[Problem requirements]
Please give the number of lines in the records below that include "hello", with no other output.

Collected data entries

(** One permit more than were free: one that another connection handed over. *)
Definition handed (h : Z) (granted : Prop) : Prop := h = 0 ∨ h = 1 ∧ granted.
Definition granted_in (waits : list SlotWait) : Prop := Exists (λ w, sw_granted w = true) waits.

Lemma blocked_slot_loop_moved waits : ∀ s now deadline asked s' got, balanced_waits waits →
  blocked_slot_loop waits s now deadline asked = Some (s', got) →
  moved s s' 0 0 0 ∧ (got = true → granted_in waits).
Proof.
  induction waits as [|w waits IH]; intros s now deadline asked s' got Hb; cbn [blocked_slot_loop];
    destruct (if match asked with None => true | Some id => _ end then _ else _) as [s1 asked1] eqn:E1; [done|].
  assert (moved s s1 0 0 0) as Hm1.
  { destruct asked as [id|]; [destruct (negb _)|]; try (injection E1 as <- _; apply moved_refl);
      pose proof (moved_close_blocked s now) as Hm; by rewrite E1 in Hm. }
  apply Forall_cons in Hb as [Hw Hb]. pose proof (moved_trans Hm1 (Hw s1)) as Hm. cbn in Hm.
  destruct (sw_granted w) eqn:Hg; [intros [= <- <-]; split; [done|]; intros _; by left|].
  destruct (deadline <=? _); [by intros [= <- <-]|]. intros Hl. apply IH in Hl as [Hl Hgr]; [|done].
  split; [exact (moved_trans Hm Hl)|]. intros. by right; apply Hgr.
Qed.
Lemma blocked_slot_moved s name now wall waits s' got : balanced_waits waits →
  blocked_slot s name now wall waits = Some (s', got) →
  ∃ h, moved s s' 0 0 (h - if got then 1 else 0) ∧ handed h (granted_in waits).
Proof.
  intros Hb. unfold blocked_slot. destruct (is_passthrough _).
  { intros [= <- <-]. exists 0. split; [apply moved_refl|by left]. }
  destruct (low_memory s). { intros [= <- <-]. exists 0. split; [apply moved_refl|by left]. }
  destruct (blocked_slots s) as [|free] eqn:Es.
  - intros Hl. apply blocked_slot_loop_moved in Hl as [Hm Hg]; [|done]. destruct got; [exists 1|exists 0]; (split; [exact Hm|]);
      [right; by auto|by left].
  - intros [= <- <-]. exists 0. split; [|by left]. unfold moved.
    cbn [with_slots intercept_slots passthrough_slots blocked_slots]. lia.
Qed.
Lemma intercept_slot_moved s now wait : balanced (sw_others wait) →
  let '(s', got) := intercept_slot s now wait in
  ∃ h, moved s s' (h - if got then 1 else 0) 0 0 ∧ handed h (sw_granted wait = true).
Proof.
  intros Hb. unfold intercept_slot. destruct (intercept_slots s) as [|free] eqn:Es.
  - pose proof (moved_close_idle s now) as Hm. destruct (close_longest_idle s now) as [s1 [|]]; cbn [negb fst] in *.
    + pose proof (moved_trans Hm (Hb s1)) as Hm'. cbn in Hm'.
      destruct (sw_granted wait); [exists 1|exists 0]; (split; [exact Hm'|]); [by right|by left].
    + exists 0. split; [exact Hm|by left].
  - exists 0. split; [|by left]. unfold moved. cbn [with_slots intercept_slots passthrough_slots blocked_slots]. lia.
Qed.
Lemma passthrough_slot_moved s : moved s (passthrough_slot s).1 0 (if (passthrough_slot s).2 then -1 else 0) 0.
Proof.
  unfold passthrough_slot. destruct (passthrough_slots s) eqn:E; unfold moved;
    cbn [fst snd with_slots intercept_slots passthrough_slots blocked_slots]; lia.
Qed.
Lemma Blocked_new_moved s name hello by_ wall attempt :
  let '(s', b) := Blocked_new s name hello by_ wall attempt in moved s s' 0 0 (match b with Some _ => 0 | None => 1 end).
Proof.
  unfold Blocked_new. pose proof (moved_leaf s name wall attempt) as Hm.
  destruct (state_leaf s name wall attempt) as [s1 [leaf|e]]; [done|].
  exact (moved_trans Hm (moved_release_blocked s1)).
Qed.
(** A packet that is a query to the tunnel's resolver; any other is dropped. *)
Definition is_query (packet : bytes) : bool :=
  match parse_udp packet with
  | None => false
  | Some datagram =>
      is_tunnel_dns (udp_destination datagram) && (DNS_HEADER_LEN <=? length (udp_payload_bytes datagram))%nat
      && bool_decide (is_response (udp_payload_bytes datagram) = Some false)
  end.
Lemma reply_with_not_drop server client payload : reply_with server client payload ≠ Some Drop.
Proof. unfold reply_with. destruct payload as [p|]; [|done]. cbn. by destruct (reply_packet server client p). Qed.
Lemma handle_name_not_drop dns query client server requester qe name now wall :
  (handle_name dns query client server requester qe name now wall).1 ≠ Some Drop.
Proof. unfold handle_name. repeat case_match; cbn [fst]; try apply reply_with_not_drop; done. Qed.
Lemma handle_query_not_drop dns query client server now wall : (handle_query dns query client server now wall).1 ≠ Some Drop.
Proof.
  unfold handle_query. destruct (from_vec query) as [m|]; [|apply reply_with_not_drop].
  destruct (negb (msg_is_query m)); [apply reply_with_not_drop|]. destruct (question_end query); [|apply reply_with_not_drop].
  destruct (Requester_from_query _ _ _); [|done]. destruct (msg_queries m); [done|].
  destruct (_ || _); [apply reply_with_not_drop|apply handle_name_not_drop].
Qed.
Lemma handle_packet_drops dns packet now wall :
  (handle_packet dns packet now wall).1 = Some Drop ↔ is_query packet = false.
Proof.
  unfold handle_packet, is_query. destruct (parse_udp packet) as [d|]; [|done].
  replace (length (udp_payload_bytes d) <? DNS_HEADER_LEN)%nat with (negb (DNS_HEADER_LEN <=? length (udp_payload_bytes d))%nat)
    by (rewrite Nat.leb_antisym; by rewrite negb_involutive).
  destruct (is_tunnel_dns (udp_destination d)); [|done]. destruct (Nat.leb_spec DNS_HEADER_LEN (length (udp_payload_bytes d))); [|done].
  destruct (is_response_header (udp_payload_bytes d)) as [[] Hr]; [done|rewrite Hr..]; [done|].
  cbn [negb orb andb]. split; [|done]. intros Hd. exfalso.
  by apply handle_query_not_drop in Hd.
Qed.

Lemma pending_with_dns self dns : pending (with_dns self dns) = pending self.
Proof. done. Qed.
Lemma with_dns_inv self dns : engine_inv self → handler_inv dns → engine_inv (with_dns self dns).
Proof. intros [? ? ? ? ?] ?. by split. Qed.
Lemma try_send_spec jobs job : (length (ch_queue jobs) ≤ ch_capacity jobs)%nat →
  match try_send jobs job with
  | Ok jobs' => ch_queue jobs' = ch_queue jobs ++ [job] ∧ ch_capacity jobs' = ch_capacity jobs ∧
      (length (ch_queue jobs') ≤ ch_capacity jobs')%nat
  | Err _ => True
  end.
Proof.
  intros Hl. unfold try_send. destruct (ch_open jobs); [|done]. cbn [negb].
  destruct (Nat.ltb_spec (length (ch_queue jobs)) (ch_capacity jobs)); [|done]. cbn. split_and!; [done|done|].
  rewrite length_app. cbn. lia.
Qed.

Definition queries (packets : list bytes) : nat := length (filter (λ p, is_query p = true) packets).

Lemma answer_packet_spec self replies local packet now wall : engine_inv self → Forall job_wf local → Forall is_u8 packet →
  ∃ self' replies' local', answer_packet self replies local packet now wall = Some (self', replies', local') ∧
    engine_inv self' ∧ Forall job_wf local' ∧
    (length replies' + length local' + length (pending self') =
     length replies + length local + length (pending self) + queries [packet])%nat.
Proof.
  intros Hi Hl Hu. destruct (handle_packet_ok (en_dns self) packet now wall (ei_dns _ Hi) Hu) as (o & Ho & Hwf & Hd).
  pose proof (handle_packet_drops (en_dns self) packet now wall) as Hdrop. unfold answer_packet.
  destruct (handle_packet (en_dns self) packet now wall) as [outcome dns]. cbn [fst snd] in *. subst outcome.
  pose proof (with_dns_inv self dns Hi Hd) as Hi'.
  assert (queries [packet] = match o with Drop => 0 | _ => 1 end)%nat as Hq.
  { unfold queries. rewrite filter_cons. destruct (is_query packet) eqn:Eq.
    - destruct o; try done. by destruct Hdrop as [Hdrop _]; specialize (Hdrop eq_refl).
    - destruct Hdrop as [_ Hdrop]. specialize (Hdrop eq_refl). injection Hdrop as ->. done. }
  destruct o as [reply|job|job|]; cbn in Hwf.
  - eexists _, _, _. split; [done|]. split; [done|]. split; [done|]. rewrite length_app, Hq. rewrite !pending_with_dns. cbn [length]. lia.
  - destruct (match en_running (with_dns self dns) with Some jobs => _ | None => _ end) as [jobs|error] eqn:Es.
    + cbn [en_running with_dns] in Es. destruct (en_running self) as [jobs0|] eqn:Er; [|done].
      destruct (ei_queue _ Hi jobs0 Er) as [Hle Hcap]. pose proof (try_send_spec jobs0 job Hle) as Ht. rewrite Es in Ht.
      destruct Ht as (Hque & Hc & Hle'). eexists _, _, _. split; [done|].
      assert (pending (with_running (with_dns self dns) (Some jobs) (en_tasks self) (en_permits self)) ≡ₚ job :: pending self) as Hp.
      { unfold pending, queued. cbn. rewrite Er, Hque. solve_Permutation. }
      split; [|split; [done|]].
      * split; cbn; [done|apply Hi|rewrite Hp; apply Forall_cons; split; [done|apply Hi]| |apply Hi].
        intros jobs' [= <-]. split; [done|congruence].
      * rewrite Hp, Hq. cbn. lia.
    + cbn [en_dns with_dns].
      destruct (complete_ok dns job (Err error : result bytes DohError) now Hd Hwf ltac:(done)) as [[p Hp] Hd'].
      destruct (complete dns job (Err error) now) as [reply dns']. cbn [fst snd] in *. subst reply. cbn [mbind option_bind].
      eexists _, _, _. split; [done|]. split; [by apply with_dns_inv|]. split; [done|]. rewrite length_app, Hq. rewrite !pending_with_dns. cbn [length]. lia.
  - eexists _, _, _. split; [done|]. split; [done|]. split; [apply Forall_app; split; [done|by apply Forall_singleton]|].
    rewrite length_app, Hq. rewrite !pending_with_dns. cbn [length]. lia.
  - eexists _, _, _. split; [done|]. split; [done|]. split; [done|]. rewrite Hq, pending_with_dns. lia.
Qed.
Lemma queries_cons packet packets : queries (packet :: packets) = (queries [packet] + queries packets)%nat.
Proof. unfold queries. rewrite !filter_cons. destruct (decide (is_query packet = true)); done. Qed.
Lemma answer_loop_spec packets now wall : ∀ self replies local, engine_inv self → Forall job_wf local → Forall (Forall is_u8) packets →
  ∃ self' replies' local', answer_loop self replies local packets now wall = Some (self', replies', local') ∧
    engine_inv self' ∧ Forall job_wf local' ∧
    (length replies' + length local' + length (pending self') =
     length replies + length local + length (pending self) + queries packets)%nat.
Proof.
  induction packets as [|packet packets IH]; intros self replies local Hi Hl Hu; cbn [answer_loop].
  { eexists _, _, _. split; [done|]. split; [done|]. split; [done|]. cbn. lia. }
  apply Forall_cons in Hu as [Hu Hus].
  destruct (answer_packet_spec self replies local packet now wall Hi Hl Hu) as (s1 & r1 & l1 & -> & Hi1 & Hl1 & Hn1).
  cbn [mbind option_bind]. destruct (IH s1 r1 l1 Hi1 Hl1 Hus) as (s2 & r2 & l2 & -> & Hi2 & Hl2 & Hn2).
  eexists _, _, _. split; [done|]. split; [done|]. split; [done|]. rewrite queries_cons. lia.
Qed.
Lemma complete_jobs_spec jobs records now : ∀ dns, handler_inv dns → Forall job_wf jobs →
  (∀ l, records = Some l → Forall (λ r, Forall is_u8 (lr_data r)) l) →
  ∃ dns' replies, complete_jobs dns jobs records now = Some (dns', replies) ∧ handler_inv dns' ∧ length replies = length jobs.
Proof.
  induction jobs as [|job jobs IH]; intros dns Hd Hj Hr; cbn [complete_jobs]; [by eexists _, _|].
  apply Forall_cons in Hj as [Hj Hjs]. destruct (complete_local_ok dns job records now Hd Hj Hr) as [[p Hp] Hd'].
  destruct (complete_local dns job records now) as [reply dns1]. cbn [fst snd] in *. subst reply. cbn [mbind option_bind].
  destruct (IH dns1 Hd' Hjs Hr) as (dns2 & replies & -> & Hd2 & Hn). cbn [mbind option_bind].
  eexists _, _. split; [done|]. split; [done|]. cbn. lia.
Qed.
Lemma Forall_waiting self : engine_inv self → Forall job_wf (waiting_jobs (en_local self)).
Proof. intros Hi. pose proof (ei_pending _ Hi) as Hp. unfold pending in Hp. rewrite !Forall_app in Hp. tauto. Qed.
(** Another registry and handler, with the queue and the tasks as they were. *)
Lemma with_local_inv self local dns : engine_inv self → jobs_inv local → Forall job_wf (waiting_jobs local) → handler_inv dns →
  engine_inv (with_dns (with_local_jobs self local) dns).
Proof.
  intros Hi Hj Hw Hd. split; cbn; [done|done| |apply Hi|apply Hi]. pose proof (ei_pending _ Hi) as Hp.
  unfold pending in *. rewrite !Forall_app in *. tauto.
Qed.
Lemma queue_locally_spec local resolver deadline at_ jobs : jobs_inv local → Forall readable jobs →
  ∃ local' failed calls, queue_locally local resolver deadline at_ jobs = Some (local', failed, calls) ∧ jobs_inv local' ∧
    jobs ++ waiting_jobs local ≡ₚ failed ++ waiting_jobs local'.
Proof.
  intros Hi Hr. unfold queue_locally. pose proof (expire_spec local deadline at_ Hi) as He.
  destruct (expire local deadline at_) as [local1 failed1]. destruct He as (Hi1 & Hp1 & _).
  destruct (take_jobs_spec resolver at_ jobs local1 failed1 [] Hi1 Hr) as (local2 & failed2 & calls & -> & [Hi2 Hp2 _ _]).
  eexists _, _, _. split; [done|]. split; [done|]. by rewrite Hp1.
Qed.
Lemma resolve_locally_spec self jobs now at_ : engine_inv self → Forall job_wf jobs →
  ∃ self' replies calls, resolve_locally self jobs now at_ = Some (self', replies, calls) ∧ engine_inv self' ∧
    (length replies + length (pending self') = length jobs + length (pending self))%nat.
Proof.
  intros Hi Hj. unfold resolve_locally.
  destruct (queue_locally_spec (en_local self) (en_resolver self) (local_deadline (en_options self)) at_ jobs (ei_local _ Hi))
    as (local & failed & calls & -> & Hi1 & Hp); [by eapply Forall_impl; [|apply job_wf_readable]|].
  cbn [mbind option_bind].
  assert (Forall job_wf (failed ++ waiting_jobs local)) as Hwf.
  { rewrite <- Hp. apply Forall_app. split; [done|by apply Forall_waiting]. }
  apply Forall_app in Hwf as [Hf Hw].
  destruct (complete_jobs_spec failed None now (en_dns self) (ei_dns _ Hi) Hf ltac:(done)) as (dns & replies & -> & Hd & Hn).
  cbn [mbind option_bind]. eexists _, _, _. split; [done|]. split; [by apply with_local_inv|].
  apply Permutation_length in Hp. rewrite !length_app in Hp. unfold pending, queued. cbn. rewrite !length_app. lia.
Qed.
Lemma answer_spec self packets now wall at_ : engine_inv self → Forall (Forall is_u8) packets →
  ∃ self' replies calls, answer self packets now wall at_ = Some (self', replies, calls) ∧ engine_inv self' ∧
    (length replies + length (pending self') = queries packets + length (pending self))%nat.
Proof.
  intros Hi Hu. unfold answer.
  destruct (answer_loop_spec packets now wall self [] [] Hi (Forall_nil_2 _) Hu) as (s1 & r1 & l1 & -> & Hi1 & Hl1 & Hn1).
  cbn [mbind option_bind length] in *. destruct l1 as [|job l1].
  - eexists _, _, _. split; [done|]. split; [done|]. cbn in Hn1. lia.
  - destruct (resolve_locally_spec s1 (job :: l1) now at_ Hi1 Hl1) as (s2 & r2 & calls & -> & Hi2 & Hn2).
    cbn [mbind option_bind]. eexists _, _, _. split; [done|]. split; [done|]. rewrite length_app. lia.
Qed.
Lemma Engine_complete_local_spec self id records now : engine_inv self →
  (∀ l, records = Some l → Forall (λ r, Forall is_u8 (lr_data r)) l) →
  ∃ self' replies, Engine_complete_local self id records now = Some (self', replies) ∧ engine_inv self' ∧
    (length replies + length (pending self') = length (pending self))%nat ∧ waiting (en_local self') !! id = None.
Proof.
  intros Hi Hr. unfold Engine_complete_local.
  pose proof (LocalJobs_remove_inv (en_local self) id (ei_local _ Hi)) as Hi1.
  pose proof (LocalJobs_remove_jobs (en_local self) id) as Hp. pose proof (Forall_waiting _ Hi) as Hw. rewrite Hp in Hw.
  assert (waiting (LocalJobs_remove (en_local self) id).1 !! id = None) as Hgone.
  { unfold LocalJobs_remove. destruct (waiting (en_local self) !! id) eqn:El; cbn; [apply lookup_delete_eq|done]. }
  assert ((LocalJobs_remove (en_local self) id).2 = None → (LocalJobs_remove (en_local self) id).1 = en_local self) as Hsame.
  { unfold LocalJobs_remove. by destruct (waiting (en_local self) !! id). }
  destruct (LocalJobs_remove (en_local self) id) as [local [lookup|]]; cbn [fst snd from_option] in *.
  - apply Forall_app in Hw as [Hf Hw].
    destruct (complete_jobs_spec (lk_jobs lookup) records now (en_dns self) (ei_dns _ Hi) Hf Hr) as (dns & replies & -> & Hd & Hn).
    cbn [mbind option_bind]. eexists _, _. split; [done|]. split; [by apply with_local_inv|]. split; [|done].
    apply Permutation_length in Hp. rewrite length_app in Hp. unfold pending, queued. cbn. rewrite !length_app. lia.
  - eexists _, _. split; [done|]. split; [done|]. split; [done|]. by rewrite <- Hsame.
Qed.
Lemma forward_take_spec self self' : engine_inv self → forward_take self = Some self' →
  engine_inv self' ∧ pending self' ≡ₚ pending self.
Proof.
  intros Hi. unfold forward_take. destruct (en_running self) as [[capacity [|job queue] [|]]|] eqn:Er; try done.
  destruct (en_permits self) as [|permits] eqn:Ep; [done|]. intros [= <-].
  assert (pending (with_running self (Some {| ch_capacity := capacity; ch_queue := queue; ch_open := true |}) (en_tasks self ++ [job]) permits)
    ≡ₚ pending self) as Hp.
  { unfold pending, queued. cbn. rewrite Er. cbn. solve_Permutation. }
  split; [|done]. destruct (ei_queue _ Hi _ Er) as [Hq Hc]. cbn in Hq, Hc. pose proof (ei_tasks _ Hi) as Ht.
  split; cbn; [apply Hi|apply Hi|rewrite Hp; apply Hi| |].
  - intros jobs [= <-]. cbn. split; [lia|done].
  - rewrite length_app. cbn. lia.
Qed.
Lemma forward_done_spec self k answer now r : engine_inv self → (∀ wire, answer = Ok wire → Forall is_u8 wire) →
  forward_done self k answer now = Some r →
  ∃ self' packet, r = Some (self', packet) ∧ engine_inv self' ∧ S (length (pending self')) = length (pending self).
Proof.
  intros Hi Hu. unfold forward_done. destruct (en_tasks self !! k) as [job|] eqn:Hk; [|done]. intros [= <-].
  pose proof (ei_pending _ Hi) as Hp. unfold pending in Hp. rewrite !Forall_app in Hp. destruct Hp as (Hpq & Hpt & Hpw).
  destruct (complete_ok (en_dns self) job answer now (ei_dns _ Hi)) as [[p Hc] Hd];
    [exact (Forall_lookup_1 _ _ _ _ Hpt Hk)|done|].
  destruct (complete (en_dns self) job answer now) as [packet dns]. cbn [fst snd] in *. subst packet. cbn [mbind option_bind].
  eexists _, _. split; [done|].
  pose proof (delete_Permutation _ _ _ Hk) as Hdp. pose proof (Permutation_length Hdp) as Hlen. cbn in Hlen.
  pose proof (ei_tasks _ Hi) as Ht. rewrite Hdp in Hpt. apply Forall_cons in Hpt as [_ Hpt]. split.
  - apply with_dns_inv; [|done]. split; cbn; [apply Hi|apply Hi| |apply Hi|lia].
    unfold pending, queued in *. cbn. rewrite !Forall_app. done.
  - unfold pending, queued. cbn. rewrite !length_app. lia.
Qed.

[Task result]
2